***** Extracted material

(* ===== verification/Entries.v ===== *)
(** * Mailbox entries over a journal

    The life of a mailbox entry: a message row appends one pending entry at
    the end of each recipient's mailbox, a claim or a replacement removes
    exactly one entry from the pending list, and a settled entry never
    changes again. *)
From S2P Require Import Prelude Text Identity Ledger Mailbox Notification Facts.
From S2P Require Import Projection Attempt Prepared MailboxInv NotificationInv Invariant Replay.
Local Open Scope N_scope.

Lemma filter_map_settle {A} (keep sel : A → bool) (f : A → A) (l : list A) :
  (∀ x, x ∈ l → sel x = true → keep (f x) = false) →
  List.filter keep ((λ x, if sel x then f x else x) <$> l) =
  List.filter (λ x, negb (sel x)) (List.filter keep l).
Proof.
  induction l as [|x l IH]; intros H; [done|].
  assert (List.filter keep ((λ x, if sel x then f x else x) <$> l) =
          List.filter (λ x, negb (sel x)) (List.filter keep l)) as IH' by (apply IH; intros; apply H; [by right|done]).
  cbn. destruct (sel x) eqn:Hs; cbn.
  - rewrite H by (done || by left). rewrite IH'. destruct (keep x); cbn; [by rewrite Hs|done].
  - destruct (keep x); cbn; [by rewrite Hs, IH'|done].
Qed.

Lemma filter_ext_elem {A} (f g : A → bool) (l : list A) :
  (∀ x, x ∈ l → f x = g x) → List.filter f l = List.filter g l.
Proof.
  intros H. apply List.filter_ext_in. intros x Hx%list_elem_of_In. by apply H.
Qed.

Lemma filter_all {A} (f : A → bool) (l : list A) :
  (∀ x, x ∈ l → f x = true) → List.filter f l = l.
Proof.
  intros H. apply List.forallb_filter_id, forallb_forall. intros x Hx%list_elem_of_In. by apply H.
Qed.

Section entries.
Context {V : Type} {serde : Serde V} {uuids : Uuids} {digests : Digests}.
Implicit Types (p : MailboxProjection V) (line : LedgerLine V) (r : RecipientKey).

Definition mailbox_map p r : gmap N MailboxEntry := default ∅ (mailboxes p !! r).

Lemma entry_at_map p r s : entry_at p r s = mailbox_map p r !! s.
Proof. unfold entry_at, mailbox_map. by destruct (mailboxes p !! r). Qed.
Lemma get_mailbox_map p r : get_mailbox p r = btree_values (mailbox_map p r).
Proof. unfold get_mailbox, mailbox_map. by destruct (mailboxes p !! r). Qed.
Lemma elem_of_get_mailbox p r e : e ∈ get_mailbox p r ↔ ∃ s, entry_at p r s = Some e.
Proof.
  rewrite get_mailbox_map, elem_of_btree_values. by setoid_rewrite entry_at_map.
Qed.

Lemma elem_of_get_pending p r e :
  e ∈ get_pending p r ↔ is_pending (me_state e) = true ∧ ∃ s, entry_at p r s = Some e.
Proof.
  unfold get_pending. rewrite <-elem_of_get_mailbox, !list_elem_of_In, List.filter_In. tauto.
Qed.

(** In a well-formed mailbox a message id names one entry. *)
Lemma mailbox_entry_of_id p r s e e' :
  mailbox_wf p → entry_at p r s = Some e → e' ∈ get_mailbox p r →
  me_message_id e' = me_message_id e ↔ me_seq e' = s.
Proof.
  intros Hwf He [s' He']%elem_of_get_mailbox.
  destruct (mw_entry _ Hwf _ _ _ He) as (_ & <- & Hi & _).
  destruct (mw_entry _ Hwf _ _ _ He') as (_ & <- & Hi' & _). split.
  - intros Hid. rewrite Hid in Hi'. congruence.
  - intros Hs. rewrite Hs in He'. congruence.
Qed.

Lemma get_pending_set_entry p r id st p' :
  mailbox_wf p → set_entry p r id st = Some p' → is_pending st = false →
  ∀ r', get_pending p' r' =
    if decide (r' = r)
    then List.filter (λ e, bool_decide (me_message_id e ≠ id)) (get_pending p r)
    else get_pending p r'.
Proof.
  intros Hwf Hset Hst r'.
  destruct (set_entry_Some _ _ _ _ _ Hset) as (s & e & mb & Hi & He & _ & Hat).
  destruct (mw_index _ Hwf _ _ _ Hi) as (e2 & He2 & Hid).
  assert (e2 = e) as -> by congruence. unfold get_pending. rewrite !get_mailbox_map.
  destruct (decide (r' = r)) as [->|Hne].
  - assert (mailbox_map p' r = <[s := set_entry_state st e]> (mailbox_map p r)) as ->.
    { apply map_eq. intros s'. rewrite <-!entry_at_map, Hat.
      destruct (decide (s' = s)) as [->|]; [by rewrite decide_True, lookup_insert_eq|].
      rewrite decide_False, lookup_insert_ne, entry_at_map by naive_solver. done. }
    rewrite entry_at_map in He. unfold btree_values.
    rewrite (btree_list_update _ _ _ _ He), <-!list_fmap_compose.
    assert ((snd ∘ (λ kv : N * MailboxEntry, if decide (kv.1 = s) then (s, set_entry_state st e) else kv))
      <$> btree_list (mailbox_map p r) =
      (λ x, if bool_decide (me_message_id x = id) then set_entry_state st x else x)
        <$> (btree_list (mailbox_map p r)).*2) as ->.
    { rewrite <-list_fmap_compose. apply list_fmap_ext. intros i [k x] Hx%list_elem_of_lookup_2.
      apply elem_of_btree_list in Hx. cbn.
      rewrite <-entry_at_map in Hx, He. destruct (mw_entry _ Hwf _ _ _ Hx) as (_ & Hk & _).
      destruct (mailbox_entry_of_id p r s e x Hwf He) as [H1 H2].
      { apply elem_of_get_mailbox. by eauto. }
      destruct (decide (k = s)) as [->|Hks]; cbn.
      - rewrite bool_decide_eq_true_2 by (rewrite <-Hid; apply H2; congruence). congruence.
      - rewrite bool_decide_eq_false_2; [done|]. intros Heq. apply Hks. rewrite <-Hk.
        apply H1. congruence. }
    rewrite filter_map_settle by done. apply filter_ext_elem. intros x _.
    by rewrite <-bool_decide_not.
  - assert (mailbox_map p' r' = mailbox_map p r') as ->; [|done].
    apply map_eq. intros s'. rewrite <-!entry_at_map, Hat, decide_False by naive_solver. done.
Qed.

Lemma get_pending_insert p p' line id (l : list RecipientKey) :
  (∀ r s e, entry_at p r s = Some e → s < ll_seq line) →
  (∀ r s, entry_at p' r s =
     if decide (r ∈ l ∧ s = ll_seq line) then Some (new_entry line id r) else entry_at p r s) →
  ∀ r, get_pending p' r = get_pending p r ++ (if decide (r ∈ l) then [new_entry line id r] else []).
Proof.
  intros Hlt Hat r. unfold get_pending. rewrite !get_mailbox_map.
  destruct (decide (r ∈ l)) as [Hr|Hr].
  - assert (mailbox_map p' r = <[ll_seq line := new_entry line id r]> (mailbox_map p r)) as ->.
    { apply map_eq. intros s. rewrite <-!entry_at_map, Hat.
      destruct (decide (s = ll_seq line)) as [->|]; [by rewrite decide_True, lookup_insert_eq|].
      rewrite decide_False, lookup_insert_ne, entry_at_map by naive_solver. done. }
    rewrite btree_values_insert_max; [by rewrite List.filter_app|].
    intros s e. rewrite <-entry_at_map. apply Hlt.
  - assert (mailbox_map p' r = mailbox_map p r) as ->; [|by rewrite app_nil_r].
    apply map_eq. intros s. rewrite <-!entry_at_map, Hat, decide_False by naive_solver. done.
Qed.

Lemma get_entry_set_entry p r id st p' :
  mailbox_wf p → set_entry p r id st = Some p' →
  ∀ r' id', get_entry p' r' id' =
    if decide (r' = r ∧ id' = id) then set_entry_state st <$> get_entry p r id
    else get_entry p r' id'.
Proof.
  intros Hwf Hset r' id'.
  destruct (set_entry_Some _ _ _ _ _ Hset) as (s & e & mb & Hi & He & -> & Hat).
  rewrite !get_entry_at. change (mailbox_index (set_mailboxes mb p)) with (mailbox_index p).
  destruct (decide (r' = r ∧ id' = id)) as [[-> ->]|Hne].
  - rewrite Hi. cbn. by rewrite Hat, decide_True, He.
  - destruct (mailbox_index p !! (r', id')) as [s'|] eqn:Hi'; cbn; [|done].
    rewrite Hat, decide_False; [done|]. intros [-> ->].
    destruct (mw_index _ Hwf _ _ _ Hi) as (e1 & He1 & <-).
    destruct (mw_index _ Hwf _ _ _ Hi') as (e2 & He2 & <-). naive_solver.
Qed.

(** The parts of a state a reader of mailboxes sees. *)
Definition same_entries p p' : Prop :=
  mailboxes p' = mailboxes p ∧ mailbox_index p' = mailbox_index p ∧ messages p' = messages p.
#[export] Instance same_entries_equivalence : Equivalence same_entries.
Proof. unfold same_entries. split; red; intros; intuition congruence. Qed.
Lemma same_entries_get_entry p p' r id :
  same_entries p p' → get_entry p' r id = get_entry p r id.
Proof. intros (Hm & Hi & _). unfold get_entry. by rewrite Hm, Hi. Qed.
Lemma same_entries_get_pending p p' r : same_entries p p' → get_pending p' r = get_pending p r.
Proof. intros (Hm & _). unfold get_pending, get_mailbox. by rewrite Hm. Qed.

(** Only message, claim and direct-delivery rows touch mailboxes. *)
Definition touches_entries (m : PreparedMutation) : bool :=
  match m with PMMessage _ _ _ | PMClaim _ _ _ _ | PMDeliveredDirect _ _ _ => true | _ => false end.
Lemma commit_line_same_entries p line m p' :
  commit_line p line m = Some p' → touches_entries m = false → same_entries p p'.
Proof.
  set (pl := set_last_workspace_seq (Some (ll_seq line)) p).
  destruct m; cbn [touches_entries commit_line]; intros H Ht; try done; injection H as <-; try done.
  - destruct (commit_notification_frame pl line key record new_attempt) as (_ & ? & ? & ?). done.
  - destruct (foldl_commit_requeue records pl) as (_ & ? & ? & ? & _). done.
  - by destruct forced.
Qed.

Lemma commit_claim_entries p line id r c u p' :
  commit_claim p line id r c u = Some p' →
  ∃ p1, set_entry p r id (Claimed c (ll_ts line)) = Some p1 ∧ same_entries p1 p'.
Proof.
  unfold commit_claim. intros H.
  set (pc := set_claim_sequences _ p) in H.
  destruct (set_entry pc r id (Claimed c (ll_ts line))) as [p2|] eqn:Hs; [|done].
  cbn [mbind option_bind] in H. injection H as <-.
  unfold set_entry in Hs |- *. unfold pc in Hs. cbn in Hs.
  destruct (mailbox_index p !! (r, id)) as [s|]; [|done]. cbn in Hs |- *.
  destruct (mailboxes p !! r) as [entries|]; [|done]. cbn in Hs |- *.
  destruct ((entries : gmap N MailboxEntry) !! s) as [e|]; [|done]. cbn in Hs |- *.
  injection Hs as <-. eexists. split; [done|].
  destruct u; [|done]. by destruct (bool_decide _).
Qed.

(** The state a message row leaves, entry by entry. *)
Lemma commit_message_entries p line id md u p' :
  wf p → message_ok p line id md u → ll_seq line = last_seq p + 1 → ll_seq line ≤ u64_max →
  commit_message (set_last_workspace_seq (Some (ll_seq line)) p) line id md u = Some p' →
  ∃ p1, superseded_step p line id md p1 ∧ mailbox_wf p1 ∧
    messages p' = <[id := line]> (messages p) ∧
    (∀ r s e, entry_at p1 r s = Some e → s < ll_seq line) ∧
    (∀ r s, entry_at p' r s = if decide (r ∈ md_recipients md ∧ s = ll_seq line)
       then Some (new_entry line id r) else entry_at p1 r s) ∧
    (∀ r id', mailbox_index p' !! (r, id') = if decide (r ∈ md_recipients md ∧ id' = id)
       then Some (ll_seq line) else mailbox_index p1 !! (r, id')).
Proof.
  intros Hwf Hok Hseq Hmax Hc.
  destruct (superseded_step_total p line id md u Hok) as [p1 Hstep].
  destruct (superseded_step_spec p line id md u) with (p1 := p1) as ([mb Hp1] & Hm1 & _ & Hn & Hk);
    [apply Hwf|apply Hwf|done..|].
  destruct (commit_message_unfold p line id md u Hok p1 Hstep) as (p2 & Hc' & Hp2).
  assert (p2 = p') as -> by congruence. exists p1.
  destruct (foldl_insert_entry line id (md_recipients md)
    (set_idempotency_index (insert_key id md (idempotency_index p1)) p1)) as (mb2 & ix & Hf & Hat & Hix).
  split_and!; try done.
  - rewrite Hp2. cbn. by rewrite Hp1.
  - intros r s e He. destruct (Hk _ _ _ He) as (e' & _ & He' & _).
    pose proof (mailbox_wf_entry_seq _ _ _ _ (wf_mailbox _ Hwf) He'). lia.
  - intros r s. rewrite Hp2. apply Hat.
  - intros r id'. rewrite Hp2, Hf. apply Hix.
Qed.

(** A replacement retires the replaced message's one entry. *)
Lemma superseded_step_pending p line id md p1 u :
  wf p → message_ok p line id md u → superseded_step p line id md p1 →
  ∀ r, get_pending p1 r =
    List.filter (λ e, bool_decide (md_supersedes md ≠ Some (me_message_id e))) (get_pending p r).
Proof.
  intros Hwf Hok Hstep r. unfold superseded_step in Hstep.
  destruct (md_supersedes md) as [target|] eqn:Hs.
  2: { subst p1. change (get_pending (set_last_workspace_seq (Some (ll_seq line)) p) r)
         with (get_pending p r). by rewrite filter_all. }
  destruct Hstep as (recipient & e & Hr & He & Hp & Hset).
  destruct (mok_supersedes _ _ _ _ _ Hok _ Hs)
    as (r2 & e2 & tl & tmd & Hr2 & Ht & Htmd & _ & Htr & _).
  rewrite Hr in Hr2. injection Hr2 as <-.
  assert (mailbox_wf (set_last_workspace_seq (Some (last_seq p)) p)) as Hpl.
  { apply mailbox_wf_seq; [apply Hwf|done|apply (mw_last _ (wf_mailbox _ Hwf))]. }
  assert (set_entry (set_last_workspace_seq (Some (last_seq p)) p) recipient target
    (EntrySuperseded id (ll_ts line)) = Some (set_last_workspace_seq (Some (last_seq p)) p1)) as Hset'.
  { unfold set_entry in *. cbn in *. destruct (mailbox_index p !! _); [|done]. cbn in *.
    destruct (mailboxes p !! recipient); [|done]. cbn in *. destruct (_ !! _); [|done]. cbn in *.
    by injection Hset as <-. }
  pose proof (get_pending_set_entry _ _ _ _ _ Hpl Hset' eq_refl r) as Hpend.
  change (get_pending p1 r = if decide (r = recipient)
    then List.filter (λ e, bool_decide (me_message_id e ≠ target)) (get_pending p recipient)
    else get_pending p r) in Hpend.
  rewrite Hpend. destruct (decide (r = recipient)) as [->|Hne].
  - apply filter_ext_elem. intros x _. apply bool_decide_ext. naive_solver.
  - symmetry. apply filter_all. intros x Hx. apply bool_decide_eq_true_2. intros [= ->].
    apply elem_of_get_pending in Hx as [_ [s Hx]].
    destruct (mw_entry _ (wf_mailbox _ Hwf) _ _ _ Hx) as (_ & _ & _ & l & m & [Hl Hm] & Hin & _).
    rewrite Ht in Hl. injection Hl as <-. rewrite Htmd in Hm. injection Hm as <-.
    rewrite Htr in Hin. by apply list_elem_of_singleton in Hin.
Qed.

Lemma message_row_pending p line id md u p' :
  wf p → message_ok p line id md u → ll_seq line = last_seq p + 1 → ll_seq line ≤ u64_max →
  commit_message (set_last_workspace_seq (Some (ll_seq line)) p) line id md u = Some p' →
  ∀ r, get_pending p' r =
    List.filter (λ e, bool_decide (md_supersedes md ≠ Some (me_message_id e))) (get_pending p r) ++
    (if decide (r ∈ md_recipients md) then [new_entry line id r] else []).
Proof.
  intros Hwf Hok Hseq Hmax Hc r.
  destruct (commit_message_entries p line id md u p') as (p1 & Hstep & _ & _ & Hlt & Hat & _); try done.
  rewrite (get_pending_insert p1 p' line id (md_recipients md)) by done.
  by erewrite superseded_step_pending.
Qed.

Lemma message_row_entries p line id md u p' r id' e :
  wf p → message_ok p line id md u → ll_seq line = last_seq p + 1 → ll_seq line ≤ u64_max →
  commit_message (set_last_workspace_seq (Some (ll_seq line)) p) line id md u = Some p' →
  get_entry p r id' = Some e →
  ∃ st, get_entry p' r id' = Some (set_entry_state st e) ∧
    (st = me_state e ∨ (me_state e = Pending ∧ st = EntrySuperseded id (ll_ts line))).
Proof.
  intros Hwf Hok Hseq Hmax Hc He.
  destruct (commit_message_entries p line id md u p') as (p1 & Hstep & Hm1 & _ & Hlt & Hat & Hix); try done.
  destruct (mailbox_wf_get_entry _ _ _ _ (wf_mailbox _ Hwf) He) as (Hi & Hae & Hid & Hr).
  assert (id' ≠ id) as Hne.
  { intros ->. by rewrite (mailbox_wf_unknown _ _ _ (wf_mailbox _ Hwf) (mok_fresh _ _ _ _ _ Hok)) in Hi. }
  assert (get_entry p' r id' = get_entry p1 r id') as ->.
  { rewrite !get_entry_at, Hix, decide_False by naive_solver.
    destruct (mailbox_index p1 !! (r, id')) as [s|] eqn:Hs; [|done]. cbn. rewrite Hat.
    destruct (mw_index _ Hm1 _ _ _ Hs) as (e1 & He1 & _). apply Hlt in He1.
    rewrite decide_False; [done|]. intros [_ ->]. lia. }
  unfold superseded_step in Hstep. destruct (md_supersedes md) as [target|].
  - destruct Hstep as (rc & e1 & _ & He1 & Hp1 & Hset).
    pose proof (get_entry_set_entry _ _ _ _ _
      (mailbox_wf_seq p (ll_seq line) (wf_mailbox _ Hwf) ltac:(lia) Hmax) Hset r id') as Hg.
    rewrite Hg. destruct (decide _) as [[-> ->]|].
    + change (get_entry (set_last_workspace_seq _ p) rc target) with (get_entry p rc target).
      rewrite He1. cbn. rewrite He1 in He. injection He as ->. by eauto.
    + exists (me_state e). change (get_entry (set_last_workspace_seq _ p) r id') with (get_entry p r id').
      rewrite He. split; [by destruct e|by left].
  - subst p1. exists (me_state e). split; [|by left].
    change (get_entry (set_last_workspace_seq _ p) r id') with (get_entry p r id').
    rewrite He. by destruct e.
Qed.
End entries.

**********

**The task**
Would you copy out exactly the lines above that start at the one containing "assert (set_entry (set_last_workspace_seq" and end at the one containing "get_entry p r id' = Some e →", inclusive?

**Output**
  assert (set_entry (set_last_workspace_seq (Some (last_seq p)) p) recipient target
    (EntrySuperseded id (ll_ts line)) = Some (set_last_workspace_seq (Some (last_seq p)) p1)) as Hset'.
  { unfold set_entry in *. cbn in *. destruct (mailbox_index p !! _); [|done]. cbn in *.
    destruct (mailboxes p !! recipient); [|done]. cbn in *. destruct (_ !! _); [|done]. cbn in *.
    by injection Hset as <-. }
  pose proof (get_pending_set_entry _ _ _ _ _ Hpl Hset' eq_refl r) as Hpend.
  change (get_pending p1 r = if decide (r = recipient)
    then List.filter (λ e, bool_decide (me_message_id e ≠ target)) (get_pending p recipient)
    else get_pending p r) in Hpend.
  rewrite Hpend. destruct (decide (r = recipient)) as [->|Hne].
  - apply filter_ext_elem. intros x _. apply bool_decide_ext. naive_solver.
  - symmetry. apply filter_all. intros x Hx. apply bool_decide_eq_true_2. intros [= ->].
    apply elem_of_get_pending in Hx as [_ [s Hx]].
    destruct (mw_entry _ (wf_mailbox _ Hwf) _ _ _ Hx) as (_ & _ & _ & l & m & [Hl Hm] & Hin & _).
    rewrite Ht in Hl. injection Hl as <-. rewrite Htmd in Hm. injection Hm as <-.
    rewrite Htr in Hin. by apply list_elem_of_singleton in Hin.
Qed.

Lemma message_row_pending p line id md u p' :
  wf p → message_ok p line id md u → ll_seq line = last_seq p + 1 → ll_seq line ≤ u64_max →
  commit_message (set_last_workspace_seq (Some (ll_seq line)) p) line id md u = Some p' →
  ∀ r, get_pending p' r =
    List.filter (λ e, bool_decide (md_supersedes md ≠ Some (me_message_id e))) (get_pending p r) ++
    (if decide (r ∈ md_recipients md) then [new_entry line id r] else []).
Proof.
  intros Hwf Hok Hseq Hmax Hc r.
  destruct (commit_message_entries p line id md u p') as (p1 & Hstep & _ & _ & Hlt & Hat & _); try done.
  rewrite (get_pending_insert p1 p' line id (md_recipients md)) by done.
  by erewrite superseded_step_pending.
Qed.

Lemma message_row_entries p line id md u p' r id' e :
  wf p → message_ok p line id md u → ll_seq line = last_seq p + 1 → ll_seq line ≤ u64_max →
  commit_message (set_last_workspace_seq (Some (ll_seq line)) p) line id md u = Some p' →
  get_entry p r id' = Some e →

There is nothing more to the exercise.